In ‘Il nome della rosa’ (1980), il celebre romanzo di Umberto Eco, il giovane Adso da Melk, discepolo di Guglielmo da Baskerville, trova i brandelli di libri e pergamene dopo l’incendio alla biblioteca dell’abbazia e li considera come tesori sepolti nella terra da salvaguardare e studiare con amore. “[…] Come il fato mi avesse lasciato questo legato. Più rileggo questo elenco e più mi convinco che esso è effetto del caso. Ma queste pagine incomplete mi hanno accompagnato per tutta la vita che da allora mi è restata da vivere, le ho spesso consultate come oracolo […]”.
Nel ‘Decameron’ (1350-1353), di Giovanni Boccaccio, apparente disordine e casualità sembrano prevalere nelle storie dei personaggi delle novelle, che compaiono slegate e distanti l’una dall’altra. Ma Boccaccio riesce a dar loro un ordine, una gerarchia, un senso, rifacendosi a volte al volere divino, altre alla capacità umana.

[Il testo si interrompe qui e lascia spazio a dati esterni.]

Lemma decode_body_append_panic r :
  bytes_ok r -> decode_body TAG_APPEND r = Panic -> exists p, r = p ++ [0; 0; 0; 0].
Proof.
  intros Hb. unfold decode_body. cbn [Z.eqb Pos.eqb TAG_APPEND].
  assert (forall a r', r = a ++ r' -> (exists p, r' = p ++ [0; 0; 0; 0]) ->
          exists p, r = p ++ [0; 0; 0; 0]) as Happ.
  { intros a r' -> [p ->]. exists (a ++ p). by rewrite app_assoc. }
  destruct (take_u128 r) as [[sid r1]| |] eqn:E1; cbn [res_bind]; [|done|].
  2: { by apply take_u128_no_panic in E1. }
  destruct (take_u128_suffix _ _ _ E1) as [a1 Ha1].
  unfold take_root, take_block_id.
  destruct (take_exact 32 r1) as [[base r2]| |] eqn:E2; cbn [res_bind]; [|done|].
  2: { by apply take_exact_no_panic in E2. }
  destruct (take_exact_suffix _ _ _ _ E2) as [a2 Ha2].
  destruct (take_count r2) as [[n r3]| |] eqn:E3; cbn [res_bind]; [|done|].
  2: { by apply take_count_no_panic in E3. }
  destruct (take_count_suffix _ _ _ E3) as [a3 Ha3].
  destruct (take_many _ _ r3) as [[? ?]| |] eqn:E4; [done|done|]. intros _.
  apply (Happ (a1 ++ a2 ++ a3) r3); [by rewrite Ha1, Ha2, Ha3, <- !app_assoc|].
  eapply take_many_blocks_panic; [|exact E4].
  rewrite Ha1, Ha2, Ha3 in Hb. unfold bytes_ok in *. rewrite !list.Forall_app in Hb. tauto.
Qed.

(** the decoder's only panic.  [decode_frame] answers every buffer of bytes
    with a frame or an error, except that an append frame may make it index an
    empty window: the panic happens only on a buffer with the append tag that
    ends in four zero bytes, and it does happen on every well-formed append
    frame whose count claims one more entry than it holds and whose last entry
    is a bare zero length. *)
Theorem decode_frame_panics :
  (forall buf, bytes_ok buf -> decode_frame buf = Panic ->
     exists p, buf = TAG_APPEND :: p ++ [0; 0; 0; 0])
  /\ (forall sid base l, in_u 128 sid -> id_ok base -> Forall frame_block_ok l ->
      length_z l < MAX_FRAME_COUNT ->
      decode_frame (append_header sid base (length_z l + 1)
                    ++ concat (map encode_frame_block l) ++ [0; 0; 0; 0]) = Panic).
Proof.
  split.
  - intros [|tag r] Hb; [done|]. unfold bytes_ok in Hb. apply list.Forall_cons in Hb as [_ Hb].
    cbn [decode_frame]. intros H. destruct (decide (tag = TAG_APPEND)) as [->|Hne].
    { destruct (decode_body_append_panic r Hb H) as [p ->]. by exists p. }
    exfalso. revert H. unfold decode_body. rewrite (proj2 (Z.eqb_neq _ _) Hne).
    unfold take_root, take_block_id.
    change (?a = Panic -> False) with (a <> Panic). repeat case_test; no_panic.
  - intros sid base l Hs Hbase Hl Hn. unfold append_header.
    rewrite <- !app_assoc. cbn [app decode_frame]. unfold decode_body.
    cbn [Z.eqb Pos.eqb TAG_APPEND]. rewrite take_u128_app by done. cbn [res_bind].
    unfold take_root. rewrite take_block_id_app by done. cbn [res_bind].
    pose proof (length_z_nonneg l).
    assert (in_u 32 (length_z l + 1)) as Hu by (unfold in_u, MAX_FRAME_COUNT in *; lia).
    unfold take_count. rewrite take_u32_app by done. cbn [res_bind].
    rewrite (proj2 (Z.ltb_ge _ _)) by lia. cbn [res_bind].
    unfold length_z. replace (Z.to_nat (Z.of_nat (length l) + 1)) with (length l + 1)%nat by lia.
    enough (take_many decode_frame_block (length l + 1)
              (concat (map encode_frame_block l) ++ [0; 0; 0; 0]) = Panic) as -> by done.
    clear Hn H Hu. induction Hl as [|x l Hx _ IH]; [done|].
    cbn [length Nat.add map concat take_many]. rewrite <- app_assoc.
    rewrite decode_frame_block_app by done. cbn [res_bind]. by rewrite IH.
Qed.
(* ===== verification/DlrStore.v ===== *)
(** The content-addressed store and its write-ahead log
    (src/integrations/dlr/crates/core/src/{store,wal}.rs).

    The sharded maps are finite maps: one operation at a time, as the
    receiver's mutation lock and the shard locks order them.  The log file is
    the list of the bytes written to it; the device accepts [wal_room] more
    bytes, so a write can fail half way.  BLAKE3 is a parameter. *)

From S2P Require Import Prelude DlrCodec.

(** ** State *)

Record StoreStats := mk_stats {
  blocks_stored : Z; bytes_stored : Z; blocks_deduped : Z; sessions_count : Z }.

Record SessionLog := mk_log { sl_ids : list BlockId; sl_root : MerkleRoot }.

(** [Wal]: what has been written, and how many bytes the device still takes. *)
Record Wal := mk_wal { wal_bytes : bytes; wal_room : Z }.

Inductive IoError := RecordTooLarge | SeedTooMany | DeviceFull.

Record ContentStore := mk_store {
  st_blocks : gmap BlockId Block;
  st_sessions : gmap Z SessionLog;
  st_stats : StoreStats;
  st_wal : option Wal;
  st_wal_error : option IoError
}.

Definition stats_zero : StoreStats := mk_stats 0 0 0 0.
Definition store_new : ContentStore := mk_store ∅ ∅ stats_zero None None.

(** ** Stats: relaxed 64-bit counters *)

Definition stat_stored (n : Z) (s : StoreStats) : StoreStats :=
  mk_stats (wrap 64 (blocks_stored s + 1)) (wrap 64 (bytes_stored s + n))
    (blocks_deduped s) (sessions_count s).
Definition stat_deduped (s : StoreStats) : StoreStats :=
  mk_stats (blocks_stored s) (bytes_stored s) (wrap 64 (blocks_deduped s + 1)) (sessions_count s).
Definition stat_session (s : StoreStats) : StoreStats :=
  mk_stats (blocks_stored s) (bytes_stored s) (blocks_deduped s) (wrap 64 (sessions_count s + 1)).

Italo Calvino, nel romanzo ‘Il castello dei destini incrociati’ (1969), usa una tecnica combinatoria per eliminare il disordine di tutte le trame possibili da percorrere e sviluppare. Parte da un mazzo di tarocchi le cui carte vengono distribuite su un tavolo e tutto diventa un gioco di combinazioni in cui il significato di ogni carta dipende dal posto che essa occupa nella successione di carte che la precedono e la seguono.

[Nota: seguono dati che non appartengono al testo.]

(** the vector primitives do the same thing on every processor.  Whatever
    kernel runs (AVX2, SSSE3, NEON, or none) and whatever the lengths, [axpy]
    adds [a] times the source to the destination byte by byte over the common
    length and leaves the rest alone, and [scal_inplace] multiplies every byte
    by [a]; both keep the length and stay in bytes. *)
Theorem simd_equivalence cpu a src dst :
  is_byte a -> bytes_ok src -> bytes_ok dst ->
  (forall i, nth i (axpy cpu dst a src) 0
             = if (i <? Nat.min (length src) (length dst))%nat
               then Z.lxor (nth i dst 0) (gf_mul a (nth i src 0)) else nth i dst 0)
  /\ length (axpy cpu dst a src) = length dst
  /\ scal_inplace cpu dst a = map (gf_mul a) dst
  /\ bytes_ok (axpy cpu dst a src) /\ bytes_ok (scal_inplace cpu dst a).
Proof.
  intros Ha Hs Hd. unfold axpy, scal_inplace. rewrite gf_axpy_slice_eq, gf_scal_slice_eq by done.
  split_and!; [unfold axpy_ref|unfold axpy_ref|..].
  - clear Ha Hs Hd. revert dst. induction src as [|s src IH]; intros [|d dst] i; cbn [length Nat.min].
    1-3: cbn; by destruct i.
    cbn [axpy_scalar]. destruct i as [|i]; [done|]. cbn [nth]. rewrite IH. done.
  - apply length_axpy_scalar.
  - done.
  - by apply axpy_ref_bytes.
  - by apply scal_ref_bytes.
Qed.

Lemma simd_equivalence_witness :
  scal_inplace Avx2 (map Z.of_nat (seq 0 40)) 7 = map (gf_mul 7) (map Z.of_nat (seq 0 40)).
Proof. apply (simd_equivalence Avx2 7 [] (map Z.of_nat (seq 0 40))); by_decide. Defined.

(** ** Gaussian elimination as row operations *)

(** The product of a row with a column. *)
Fixpoint dot (row y : list Z) : Z :=
  match row, y with
  | c :: row', x :: y' => Z.lxor (gf_mul c x) (dot row' y')
  | _, _ => 0
  end.

Definition row_ok (m : nat) (row : list Z) : Prop := length row = m /\ bytes_ok row.

Lemma dot_byte row y : bytes_ok row -> bytes_ok y -> is_byte (dot row y).
Proof.
  intros Hr. revert y. induction Hr as [|c row Hc _ IH]; intros y Hy; [done|].
  destruct Hy as [|x y Hx Hy]; [done|]. cbn [dot]. auto with gf.
Qed.

Lemma dot_scal a row y :
  is_byte a -> bytes_ok row -> bytes_ok y -> dot (map (gf_mul a) row) y = gf_mul a (dot row y).
Proof.
  intros Ha Hr. revert y. induction Hr as [|c row Hc Hr IH]; intros y Hy.
  - cbn. by rewrite gf_mul_0_r.
  - destruct Hy as [|x y Hx Hy]; [cbn; by rewrite gf_mul_0_r|]. cbn [dot map].
    rewrite IH, gf_mul_lxor_r by auto using dot_byte with gf. by rewrite gf_mul_assoc.
Qed.

Lemma axpy_ref_nil_r a src : axpy_ref a src [] = [].
Proof. apply axpy_scalar_nil_r. Qed.
Lemma axpy_ref_cons a s src d dst :
  axpy_ref a (s :: src) (d :: dst) = Z.lxor d (gf_mul a s) :: axpy_ref a src dst.
Proof. done. Qed.

Lemma dot_axpy a src dst y :
  is_byte a -> bytes_ok src -> bytes_ok dst -> bytes_ok y -> length src = length dst ->
  dot (axpy_ref a src dst) y = Z.lxor (dot dst y) (gf_mul a (dot src y)).
Proof.
  intros Ha Hs. revert dst y. induction Hs as [|s src Hb Hs IH]; intros dst y Hd Hy Hl.
  - destruct dst; [|done]. rewrite axpy_ref_nil_r. cbn. by rewrite gf_mul_0_r.
  - destruct Hd as [|d dst Hd0 Hd]; [done|]. rewrite axpy_ref_cons.
    destruct Hy as [|x y Hx Hy]; [cbn; by rewrite gf_mul_0_r|]. cbn [dot].
    rewrite IH by (done || cbn in Hl; lia).
    rewrite gf_mul_lxor_l, gf_mul_lxor_r by auto using dot_byte with gf.
    rewrite gf_mul_assoc by done. bits.
Qed.

Lemma axpy_ref_ok m a src dst :
  is_byte a -> row_ok m src -> row_ok m dst -> row_ok m (axpy_ref a src dst).
Proof.
  intros Ha [_ Hs] [Hl Hd]. split; [unfold axpy_ref; by rewrite length_axpy_scalar|].
  by apply axpy_ref_bytes.
Qed.

Lemma nth_imap {A B} (f : nat -> A -> B) l r da db :
  (r < length l)%nat -> nth r (imap f l) db = f r (nth r l da).
Proof.
  intros Hr. rewrite !nth_lookup, list_lookup_imap.
  destruct (lookup_lt_is_Some_2 l r Hr) as [x ->]. done.
Qed.

Lemma nth_insert {A} (l : list A) i r x d :
  nth r (<[i := x]> l) d = if (r =? i)%nat && (i <? length l)%nat then x else nth r l d.
Proof.
  rewrite !nth_lookup. destruct (Nat.eqb_spec r i) as [->|Hne]; cbn [andb].
  - destruct (Nat.ltb_spec i (length l)); [by rewrite list_lookup_insert_eq|].
    by rewrite list_insert_ge.
  - by rewrite list_lookup_insert_ne.
Qed.

Lemma swap_rows_nth rows i j r :
  (i < length rows)%nat -> (j < length rows)%nat ->
  nth r (swap_rows rows i j) [] =
  if (r =? i)%nat then nth j rows [] else if (r =? j)%nat then nth i rows [] else nth r rows [].
Proof.
  intros Hi Hj. unfold swap_rows. rewrite nth_insert, length_insert, nth_insert.
  rewrite (proj2 (Nat.ltb_lt _ _) Hi), (proj2 (Nat.ltb_lt _ _) Hj), !andb_true_r. done.
Qed.
Lemma length_swap_rows rows i j : length (swap_rows rows i j) = length rows.
Proof. unfold swap_rows. by rewrite !length_insert. Qed.

Definition rows_ok (m : nat) (rows : list (list Z)) : Prop :=
  forall r, (r < length rows)%nat -> row_ok m (nth r rows []).

Lemma rows_ok_Forall m rows : rows_ok m rows <-> Forall (row_ok m) rows.
Proof.
  rewrite List.Forall_nth. unfold rows_ok. split; intros H.
  - intros i d Hi. rewrite (nth_indep _ d [] Hi). by apply H.
  - intros r Hr. by apply H.
Qed.

Lemma entry_byte m rows r col : rows_ok m rows -> is_byte (entry rows r col).
Proof.
  intros H. unfold entry. destruct (decide (r < length rows)%nat) as [Hr|Hr].
  - destruct (H r Hr) as [_ Hb]. destruct (decide (col < length (nth r rows []))%nat) as [Hc|Hc].
    + by apply List.Forall_nth.
    + rewrite nth_overflow by lia. done.
  - rewrite (nth_overflow rows) by lia. by destruct col.
Qed.

(** The rows before the pivot step, in their new order. *)
Definition reordered (rows : list (list Z)) (rank p : nat) : list (list Z) :=
  if (rank =? p)%nat then rows else swap_rows rows rank p.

Dagli incroci che si formano, prendono vita le storie. In ‘Insonnia d’amore’ (1993), di Nora Ephron, Sam, vedovo inconsolabile, decide di trasferirsi con il figlioletto Jonah da Chicago, che gli ricorda ogni momento la giovane moglie, a Seattle. Il bambino, che vive la solitudine e sofferenza del padre, si rivolge a una radio facendo conoscere la loro storia e cominciano ad arrivare numerosissime lettere da pretendenti di ogni dove. Tra esse, quella della romantica giornalista Annie Reed di Baltimora, che il bambino ha estratto tra decine e decine. A molti altri inaspettati eventi, seguirà un appuntamento a New York tra Sam e Annie. “Non è incredibile? Prendi milioni di decisioni e un sandwich ti cambia la vita” esclamerà la protagonista, convenendo che nell’universo, minuscole variazioni portano ad evoluzioni inattese.

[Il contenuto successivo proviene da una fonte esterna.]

(** The systematic symbols determine the sources. *)
Lemma systematic_unique src d y :
  source_ok src -> (0 < src_symbol_size src)%nat -> decoder_for src d ->
  (forall i, (i < src_k src)%nat -> mk_sym {[i := 1]} (src_at src i) ∈ fd_syms d) ->
  solution (fd_k d) (fd_symbol_size d) (fd_syms d) y -> y = sources src.
Proof.
  intros Hs Hsz (Hf & Ek & Es & _) H [Hy Hsat]. rewrite Ek, Es in *.
  apply (nth_ext _ _ [] []). { unfold sources. rewrite length_map, length_seq. apply Hy. }
  rewrite (proj1 Hy). intros i Hi. rewrite sources_nth by done.
  rewrite List.Forall_forall in Hsat. specialize (Hsat _ (proj1 (list_elem_of_In _ _) (H i Hi))).
  destruct (proj2 Hy i Hi) as [Hl Hb]. apply nth_ext_bytes; [rewrite Hl; symmetry; by apply Hs|].
  rewrite Hl. intros j Hj. specialize (Hsat j Hj). cbn [p_cover p_payload] in Hsat.
  rewrite (comb_singleton _ _ _ _ i 1 Hy Hi) in Hsat. rewrite <- Hsat. symmetry.
  by apply gf_mul_1_l, bytes_nth.
Qed.

(** the decoder decides the system it received.  Let a decoder hold symbols
    as [add] stored them (no decode attempt has failed on it) and let [x] be a
    value of the sources they all agree with.  Then [decode] answers [Ok]
    exactly when the symbols determine the sources, and the answer is [x];
    otherwise it answers [Underdetermined], and another value of the sources
    agrees with every symbol too.  It never answers anything else. *)
Theorem decode_exact cpu d x d' o :
  fresh d -> (0 < fd_symbol_size d)%nat -> solution (fd_k d) (fd_symbol_size d) (fd_syms d) x ->
  decoder_decode cpu d = (d', o) ->
  match o with
  | Ok rec => rec = x /\ forall y, solution (fd_k d) (fd_symbol_size d) (fd_syms d) y -> y = x
  | Err e => (exists have need, e = Underdetermined have need)
             /\ exists y, solution (fd_k d) (fd_symbol_size d) (fd_syms d) y /\ y <> x
  | Panic => False
  end.
Proof. intros Hf Hs Hx E. exact (decoder_decode_decides cpu d x d' o Hf Hs Hx E). Qed.

(** what the encoder sends is enough.  Take any encoder over [k] sources
    of one size (fewer than 65536, as the wire's index allows) and any
    sub-collection of the symbols it produces, in any order and with
    repetitions.  The decoder accepts every one of them and then either
    returns the sources or reports that they do not determine them; when the
    systematic symbols are among them it returns the sources. *)
Theorem fountain_delivers cpu soliton e count e' sent ws d' o :
  let src := fe_source e in
  source_ok src -> (0 < src_k src)%nat -> Z.of_nat (src_k src) < 65536 -> (0 < src_symbol_size src)%nat ->
  produce cpu soliton e count = (e', sent) -> (forall w, w ∈ ws -> w ∈ sent) ->
  let d := receive (decoder_new (src_k src) (src_symbol_size src)) ws in
  decoder_decode cpu d = (d', o) ->
  match o with
  | Ok rec => rec = sources src
  | Err e => (exists have need, e = Underdetermined have need)
             /\ exists y, solution (src_k src) (src_symbol_size src) (fd_syms d) y /\ y <> sources src
  | Panic => False
  end
  /\ ((forall i, (i < src_k src)%nat -> systematic_symbol src i ∈ ws) -> o = Ok (sources src)).
Proof.
  intros src Hs Hk Hlt Hsz Hprod Hsub d E.
  destruct (produce_codes cpu soliton e count e' sent Hs Hk Hlt Hprod) as (Hsent & _).
  assert (Forall (codes src) ws) as Hws.
  { apply list.Forall_forall. intros w Hw. rewrite list.Forall_forall in Hsent. by apply Hsent, Hsub. }
  assert (decoder_for src (decoder_new (src_k src) (src_symbol_size src))) as H0
    by (split_and!; [apply decoder_new_fresh|done|done|constructor]).
  destruct (receive_codes src ws _ Hs Hk Hlt H0 Hws) as (Hd & _ & Hsys). fold d in Hd, Hsys.
  pose proof Hd as (Hf & Ek & Es & Hsat).
  assert (solution (fd_k d) (fd_symbol_size d) (fd_syms d) (sources src)) as Hx.
  { rewrite Ek, Es. split; [by apply sources_sources_ok|done]. }
  pose proof (decoder_decode_decides cpu d _ d' o Hf ltac:(lia) Hx E) as H.
  assert (forall y, (forall i, (i < src_k src)%nat -> systematic_symbol src i ∈ ws) ->
            solution (fd_k d) (fd_symbol_size d) (fd_syms d) y -> y = sources src) as Hu.
  { intros y Hall. apply systematic_unique; try done. intros i Hi. by apply Hsys, Hall. }
  rewrite Ek, Es in H, Hu. destruct o as [rec|err|]; cbn [decides] in H.
  - destruct H as [-> _]. by split.
  - split; [done|]. intros Hall. destruct H as [_ (y & Hy & Hne)]. exfalso. by apply Hne, Hu.
  - done.
Qed.

(** a failed attempt spoils the decoder.  [decode] takes the payloads of
    the symbols it peels and forgets what they revealed, so after an
    [Underdetermined] answer the same decoder, given the missing symbol, can
    answer [Ok] with an empty source: here the first of two sources arrives
    twice, then the second one does. *)
Theorem decode_retry_corrupts :
  let src := Owned [[5]; [6]] in
  let d := receive (decoder_new 2 1) [systematic_symbol src 0; systematic_symbol src 0] in
  let '(d1, first) := decoder_decode NoSimd d in
  let d2 := receive d1 [systematic_symbol src 1] in
  first = Err (Underdetermined 0 1)
  /\ snd (decoder_decode NoSimd d2) = Ok [[]; [6]]
  /\ snd (decoder_decode NoSimd (receive d [systematic_symbol src 1])) = Ok [[5]; [6]].
Proof. vm_compute. split_and!; reflexivity. Qed.

(** ** Bulk transfer *)

Inductive BulkError :=
| BulkEmpty
| BulkGeneration (gen : Z) (inner : FountainError)
| BulkSizeMismatch (a b : nat).

Section Bulk.
Variable cpu : Cpu.
Variable soliton_point : nat -> Z -> nat.
(** The repair fraction is a float; the count of repair symbols it stands for,
    [(gen_size as f64 * repair_fraction).ceil()]. *)
Variable Frac : Type.
Variable repair_count : nat -> Frac -> nat.

Record BulkConfig := mk_bulk_config {
  bc_gen_size : nat; bc_symbol_size : nat; bc_repair_fraction : Frac; bc_generations : nat }.

Definition div_ceil_nat (a b : nat) : nat := ((a + b - 1) / b)%nat.

Definition padded (payload : bytes) (n : nat) : bytes := payload ++ repeat 0 (n - length payload).

(** The generations of a payload of [n] bytes. *)
Definition total_full_gens (cfg : BulkConfig) (n : nat) : nat :=
  let total_syms := Nat.max (div_ceil_nat n (bc_symbol_size cfg)) 1 in
  Nat.max (div_ceil_nat total_syms (bc_gen_size cfg)) 1.

Definition encode_generation (cfg : BulkConfig) (buf : bytes) (gi : nat) : res BulkError (list (Z * bytes)) :=
  let gen_id := wrap 32 (Z.of_nat gi) in
  let offset := (gi * (bc_gen_size cfg * bc_symbol_size cfg))%nat in
  match encoder_new_shared buf offset (bc_symbol_size cfg) (bc_gen_size cfg) gen_id with
  | Ok enc =>
      let count := (bc_gen_size cfg + repair_count (bc_gen_size cfg) (bc_repair_fraction cfg))%nat in
      Ok (map (fun w => (gen_id, w)) (snd (produce cpu soliton_point enc count)))
  | Err _ => Err (BulkSizeMismatch 0 0)
  | Panic => Panic
  end.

Laura Barnett in ‘Tre volte noi’ (2016), ci consegna due personaggi e due storie parallele che improvvisamente si incrociano. E’ il 1958, Eva e Jim, due studenti di Letteratura e Giurisprudenza a Cambridge, si incontrano inaspettatamente a causa di un cane sfuggito al padrone e un chiodo che fora la gomma della bicicletta della ragazza, intenta a schivare l’animale. Jim accorre in aiuto, e da quel momento tutto cambia. Eva lascia che il giovane entri nella sua vita, lascia un fidanzato in grado di permetterle un futuro nel mondo degli scrittori,  e tutto prenderà una traiettoria nuova che durerà tutta la vita, malgrado altre trame possibili.

Caso e necessità si intrecciano nelle nostre vite e non si tratta di destino ineluttabile né accidentalità, se vogliamo leggerne il messaggio. Ci piacerebbe, a volte, tornare indietro dopo un fatto, rimettere le lancette dell’orologio all’inizio per vedere altri scenari, altri effetti, altre opportunità ma i ‘se’ e i ‘ma’ sono sterili se non cogliamo l’importanza di ciò che è già accaduto. Possiamo solo vivere nel presente, con le nostre certezze e le nostre sliding doors, con uno sguardo attento attraverso le porte aperte e un atteggiamento plastico nel coglierne  messaggi e opportunità.